Work item: Stopping right after the line with "cd_expanded : expand_manifest", please reproduce the material below exactly from its first line.

Data under study:
(** The composed policy in terms of its parts. *)
Record composed (bundle : PolicyBundle) (parts : list Part) (c : ComposedPolicy) : Prop := {
  cd_parts : Forall (part_ok bundle) parts;
  cd_roles : indexes (oi_roles (cp_ownership c)) part_roles parts;
  cd_facets : indexes (oi_schema_facets (cp_ownership c)) part_facets parts;
  cd_grants : indexes (oi_grants (cp_ownership c)) part_grants parts;
  cd_defaults : indexes (oi_default_privileges (cp_ownership c)) part_defaults parts;
  cd_memberships : indexes (oi_memberships (cp_ownership c)) part_memberships parts;
  cd_manifest : cp_manifest c =
    with_manifest_schemas (merged_manifest bundle parts) (map_iter (merged_schemas parts)).*2;
  cd_expanded : expand_manifest (cp_manifest c) = Ok (cp_expanded c);
  cd_desired : from_expanded (cp_expanded c) (sp_default_owner (pb_shared bundle)) = Ok (cp_desired c);
  cd_surface : cp_managed_change_surface c = managed_change_surface (cp_ownership c);
}.

Lemma compose_bundle_Ok bundle documents c :
  compose_bundle bundle documents = Ok c →
  ∃ parts, pt_document <$> parts = documents ∧ composed bundle parts c.
Proof.
  unfold compose_bundle. intros [_ H]%throw_if_bind.
  apply bind_Ok in H as (s & (parts & Hp & [])%compose_documents_Ok & H).
  apply bind_Ok in H as (em & He%map_err_Ok & H). apply bind_Ok in H as (g & Hg%map_err_Ok & [= <-]).
  exists parts. split; [done|]. split; try done; cbn [cp_manifest cp_expanded cp_desired].
  - by rw ld_manifest0 ld_merged0.
  - rw ld_manifest0 in Hg. done.
Qed.

(** ** Merged schema bindings *)

(** One schema binding with the fragment it stands in. *)
Abbreviation contribution := (PolicyFragment * SchemaBinding)%type.

Definition contributions (parts : list Part) : list contribution :=
  parts ≫= λ pt, (λ b, (pt_fragment pt, b)) <$> pf_schemas (pt_fragment pt).

Definition merge_contribution (m : gmap string SchemaBinding) (c : contribution) :
    gmap string SchemaBinding := merge_schema c.1 m c.2.

Lemma merged_schemas_contributions parts :
  merged_schemas parts = foldl merge_contribution ∅ (contributions parts).
Proof.
  unfold merged_schemas, contributions. generalize (∅ : gmap string SchemaBinding).
  induction parts as [|pt parts IH]; intros m; [done|]. cbn [foldl]. rw IH bind_cons foldl_app. f_equal.
  unfold merge_part. generalize (pt_fragment pt) as f. intros f. generalize (pf_schemas f) as l. intros l.
  revert m. induction l as [|b l IHl]; intros m; [done|]. cbn. apply IHl.
Qed.
(* ===== verification/CompositionPlan.v ===== *)
(** * Plans of a composed policy stay in scope

    Everything a plan adds or alters towards the graph of a composed policy is within the
    change surface of the bundle, so [validate_changes_against_managed_surface] stops a
    plan only for what it takes away, or for a schema no document has in its scope. *)

From S2P Require Import Prelude BTree RustStr Types Manifest ManifestFacts Model Guc Change Diff.
From S2P Require Import DiffFacts DiffSafety Interp Converge Desired Ownership.
From S2P Require Import Composition CompositionFacts CompositionGraph.

(** ** Where the additions of a plan come from *)

Definition adds (c : Change) : bool :=
  match c with
  | Change.CreateRole _ _ | Change.AlterRole _ _ | Change.SetComment _ _
  | Change.CreateSchema _ (Some _) | Change.Grant _ _ _ _ _ | Change.SetDefaultPrivilege _ _ _ _ _
  | Change.AddMember _ _ _ _ | Change.UpdateMemberOptions _ _ _ _ _ _ => true
  | Change.AlterSchemaOwner _ owner | Change.EnsureSchemaOwnerPrivileges _ owner _ => negb (is_empty owner)
  | _ => false
  end.

(** The entry of the desired graph an addition serves. *)
Definition serves (current desired : RoleGraph) (c : Change) : Prop :=
  match c with
  | Change.CreateRole name _ | Change.AlterRole name _ | Change.SetComment name _ =>
      is_Some (roles desired !! name)
  | Change.CreateSchema name owner => ∃ st, schemas desired !! name = Some st ∧ ss_owner st = owner
  | Change.AlterSchemaOwner name owner | Change.EnsureSchemaOwnerPrivileges name owner _ =>
      ∃ st, schemas desired !! name = Some st ∧ ss_owner st = Some owner
  | Change.Grant role _ t s n =>
      ∃ k, is_Some (grants desired !! k) ∧
        (target_key role t s n = k ∨ target_key role t s n = resolve_key (routine_aliases current) k)
  | Change.SetDefaultPrivilege owner scope t grantee _ =>
      is_Some (default_privileges desired !!
        {| dk_owner := owner; dk_scope := scope; dk_on_type := t; dk_grantee := grantee |})
  | Change.AddMember r m _ _ | Change.UpdateMemberOptions r m _ _ _ _ =>
      ∃ e, e ∈ memberships desired ∧ me_role e = r ∧ me_member e = m
  | _ => True
  end.

Lemma resolve_map_keys aliases m k :
  is_Some (resolve_map aliases m !! k) → ∃ k0, is_Some (m !! k0) ∧ k = resolve_key aliases k0.
Proof.
  unfold resolve_map. intros Hk.
  assert (∀ l acc, is_Some (foldl (λ acc p, entry_extend (resolve_key aliases p.1) p.2 acc) acc l !! k) →
    is_Some (acc !! k) ∨ ∃ p : GrantKey * gset Privilege, p ∈ l ∧ k = resolve_key aliases p.1) as Hgen.
  { induction l as [|p l IH]; intros acc; cbn [foldl]; [by left|].
    intros [H|(q & Hq & ->)]%IH; [|right; exists q; split; [by right|done]].
    unfold entry_extend in H. destruct (decide (k = resolve_key aliases p.1)) as [->|Hne].
    - right. exists p. split; [left|done].
    - rw lookup_insert_ne // in H. by left. }
  apply Hgen in Hk as [[? Hk]|([k0 X] & Hp & ->)]; [by rw lookup_empty in Hk|].
  apply elem_of_map_iter in Hp. exists k0. split; [by eexists|done].
Qed.

Lemma aligned_grant_keys current desired k :
  is_Some (grants (aligned current desired) !! k) →
  ∃ k0, is_Some (grants desired !! k0) ∧ (k = k0 ∨ k = resolve_key (routine_aliases current) k0).
Proof.
  unfold aligned, resolve_routine_aliases. intros Hk.
  destruct (bool_decide _); [exists k; by split; [|left]|]. destruct (negb _); [exists k; by split; [|left]|].
  cbn [grants with_grant_maps] in Hk.
  destruct (resolve_map_keys _ _ _ Hk) as (k0 & Hk0 & Heq). exists k0. by split; [|right].
Qed.

Lemma aligned_rest current desired :
  roles (aligned current desired) = roles desired ∧ schemas (aligned current desired) = schemas desired ∧
  default_privileges (aligned current desired) = default_privileges desired ∧
  memberships (aligned current desired) = memberships desired.
Proof. unfold aligned, resolve_routine_aliases. destruct (bool_decide _); [done|]. by destruct (negb _). Qed.

Section origin.
Context (current desired : RoleGraph).

Lemma elem_of_membership_map k e :
  membership_map desired !! k = Some e → e ∈ memberships desired ∧ (me_role e, me_member e) = k.
Proof.
  unfold membership_map. intros Hk%map_collect_Some. apply list_elem_of_fmap in Hk as (e' & [= -> ->] & He).
  by apply elem_of_set_iter in He.
Qed.

Lemma role_changes_serve c :
  c ∈ (diff_roles current desired).1.1 ∨ c ∈ (diff_roles current desired).1.2 → serves current desired c.
Proof.
  unfold diff_roles; cbn [fst snd]. intros [Hc|Hc]; apply elem_of_bind_1 in Hc as ([name st] & Hn & Hc);
    apply elem_of_map_iter in Hn; unfold diff_role in Hc;
    destruct (roles current !! name); cbn [fst snd] in Hc; elem_inv Hc; subst; cbn; try by eexists.
  all: case_decide; elem_inv Hc; subst; cbn; by eexists.
Qed.

Lemma schema_changes_serve c :
  c ∈ (diff_schemas current desired).1 ∨ c ∈ (diff_schemas current desired).2 → serves current desired c.
Proof.
  unfold diff_schemas; cbn [fst snd].
  intros [([name st] & Hn%elem_of_map_iter & Hc)%elem_of_bind_1|([name st] & Hn%elem_of_map_iter & Hc)%elem_of_bind_1];
    unfold diff_schema in Hc; cbn [fst snd] in Hc.
  - destruct (schemas current !! name) as [cur|].
    + destruct (bool_decide _); [|by apply not_elem_of_nil in Hc].
      destruct (ss_owner st) as [o|] eqn:Ho; [|by apply not_elem_of_nil in Hc].
      apply list_elem_of_singleton in Hc as ->. by exists st.
    + apply list_elem_of_singleton in Hc as ->. by exists st.
  - destruct (ss_owner st) as [o|] eqn:Ho; [|by apply not_elem_of_nil in Hc].
    destruct (schemas current !! name) as [cur|]; [|by apply not_elem_of_nil in Hc].
    destruct (bool_decide (ss_owner cur ≠ Some o)), (bool_decide (_ = ∅));
      try (by apply not_elem_of_nil in Hc); apply list_elem_of_singleton in Hc as ->; by exists st.
Qed.
(* ===== verification/Export.v ===== *)
(** * Export of a role graph ([export.rs])

    A role graph written out as a flat manifest.  Read back, the manifest gives the graph
    again, and planning the graph towards it finds nothing to do. *)

From S2P Require Import Prelude BTree RustStr Types Guc Model Change Diff DiffFacts DiffSafety Interp Converge Convergence Manifest ManifestFacts Desired ManifestWitnesses.

(** ** The export *)

(** [if state.x != defaults.x { Some(state.x) } else { None }] *)
Definition unless_default {A} `{EqDecision A} (value default : A) : option A :=
  if bool_decide (value ≠ default) then Some value else None.

Definition role_definition_of (p : string * RoleState) : RoleDefinition :=
  let '(name, state) := p in
  let defaults := role_state_default in {|
    rd_name := name; rd_external := false; rd_preserve_undeclared_grants := false;
    rd_login := unless_default (rs_login state) (rs_login defaults);
    rd_superuser := unless_default (rs_superuser state) (rs_superuser defaults);
    rd_createdb := unless_default (rs_createdb state) (rs_createdb defaults);
    rd_createrole := unless_default (rs_createrole state) (rs_createrole defaults);
    rd_inherit := unless_default (rs_inherit state) (rs_inherit defaults);
    rd_replication := unless_default (rs_replication state) (rs_replication defaults);
    rd_bypassrls := unless_default (rs_bypassrls state) (rs_bypassrls defaults);
    rd_connection_limit := unless_default (rs_connection_limit state) (rs_connection_limit defaults);
    rd_comment := rs_comment state;
    rd_password := None;
    rd_password_valid_until := rs_password_valid_until state;
    rd_config := map_collect (map_iter (rs_config state)) |}.

Definition grant_of (p : GrantKey * GrantState) : Grant := {|
  gr_role := grantee_as_str (gk_role p.1);
  gr_privileges := set_iter p.2;
  gr_object := {| ot_object_type := gk_object_type p.1; ot_schema := gk_schema p.1; ot_name := gk_name p.1 |};
  gr_ensure := Ensure.Present |}.

Definition binding_of (p : string * SchemaState) : SchemaBinding := {|
  sb_name := p.1; sb_profiles := []; sb_role_pattern := None; sb_owner := ss_owner p.2 |}.

(** [map.entry(k).or_default().push(v)] *)
Definition entry_push {K V} `{Countable K} (m : gmap K (list V)) (k : K) (v : V) : gmap K (list V) :=
  <[k := default [] (m !! k) ++ [v]]> m.

Definition default_group (p : DefaultPrivKey * DefaultPrivState) :
    string * DefaultPrivilegeScope * DefaultPrivilegeGrant :=
  (dk_owner p.1, dk_scope p.1,
   {| dpg_role := Some (grantee_as_str (dk_grantee p.1)); dpg_privileges := set_iter p.2;
      dpg_on_type := dk_on_type p.1; dpg_ensure := Ensure.Present |}).

Definition default_of_group (p : string * DefaultPrivilegeScope * list DefaultPrivilegeGrant) :
    DefaultPrivilege :=
  let '(owner, scope, grant) := p in
  let '(schema, spec) :=
    match scope with
    | DefaultPrivilegeScope.Schema schema => (Some schema, None)
    | DefaultPrivilegeScope.Global =>
        (None, Some {| dps_scope_type := DefaultPrivilegeScopeType.Global; dps_schema := None |})
    end in
  {| dp_owner := Some owner; dp_schema := schema; dp_scope := spec; dp_grant := grant |}.

Definition member_of (e : MembershipEdge) : string * MemberSpec :=
  (me_role e,
   {| ms_name := me_member e; ms_inherit := if me_inherit e then None else Some false;
      ms_admin := if me_admin e then Some true else None |}).

Definition membership_of (p : string * list MemberSpec) : Membership := {|
  mb_role := p.1; mb_members := p.2; mb_exclusive := false |}.

Definition grouped {K V} `{Countable K} (l : list (K * V)) : gmap K (list V) :=
  foldl (λ m p, entry_push m p.1 p.2) ∅ l.

Definition role_graph_to_manifest (graph : RoleGraph) : PolicyManifest := {|
  pm_role_pattern := None; pm_default_owner := None; pm_auth_providers := []; pm_profiles := ∅;
  pm_schemas := binding_of <$> map_iter (schemas graph);
  pm_roles := role_definition_of <$> map_iter (roles graph);
  pm_grants := grant_of <$> filter (λ p, p.1 ∉ inherent_grants graph) (map_iter (grants graph));
  pm_default_privileges :=
    default_of_group <$> map_iter (grouped (default_group <$> map_iter (default_privileges graph)));
  pm_memberships := membership_of <$> map_iter (grouped (member_of <$> set_iter (memberships graph)));
  pm_retirements := [] |}.

(** ** Grouping *)

Lemma elem_of_grouped {K V} `{Countable K} (l : list (K * V)) k vs v :
  grouped l !! k = Some vs → v ∈ vs ↔ (k, v) ∈ l.
Proof.
  unfold grouped. intros Hk.
  assert (∀ m, v ∈ default [] (foldl (λ m p, entry_push m p.1 p.2) m l !! k) ↔
               v ∈ default [] (m !! k) ∨ (k, v) ∈ l) as Hgen.
  { clear Hk. induction l as [|[k' v'] l IH]; intros m; cbn [foldl fst snd].
    - split; [by left|by intros [?|?%not_elem_of_nil]].
    - rw IH elem_of_cons. unfold entry_push. destruct (decide (k' = k)) as [->|Hne].
      + rw lookup_insert_eq. cbn [default]. rw elem_of_app list_elem_of_singleton.
        split; [intros [[?| ->]|?]; auto|intros [?|[[= ->]|?]]; auto].
      + rw lookup_insert_ne //. split; [intros [?|?]; auto|intros [?|[[= -> _]|?]]; auto; done]. }
  specialize (Hgen ∅). rw Hk lookup_empty in Hgen. cbn in Hgen. rw Hgen. split; [|by right].
  by intros [?%not_elem_of_nil|?].
Qed.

Answer to the problem:
(** The composed policy in terms of its parts. *)
Record composed (bundle : PolicyBundle) (parts : list Part) (c : ComposedPolicy) : Prop := {
  cd_parts : Forall (part_ok bundle) parts;
  cd_roles : indexes (oi_roles (cp_ownership c)) part_roles parts;
  cd_facets : indexes (oi_schema_facets (cp_ownership c)) part_facets parts;
  cd_grants : indexes (oi_grants (cp_ownership c)) part_grants parts;
  cd_defaults : indexes (oi_default_privileges (cp_ownership c)) part_defaults parts;
  cd_memberships : indexes (oi_memberships (cp_ownership c)) part_memberships parts;
  cd_manifest : cp_manifest c =
    with_manifest_schemas (merged_manifest bundle parts) (map_iter (merged_schemas parts)).*2;
  cd_expanded : expand_manifest (cp_manifest c) = Ok (cp_expanded c);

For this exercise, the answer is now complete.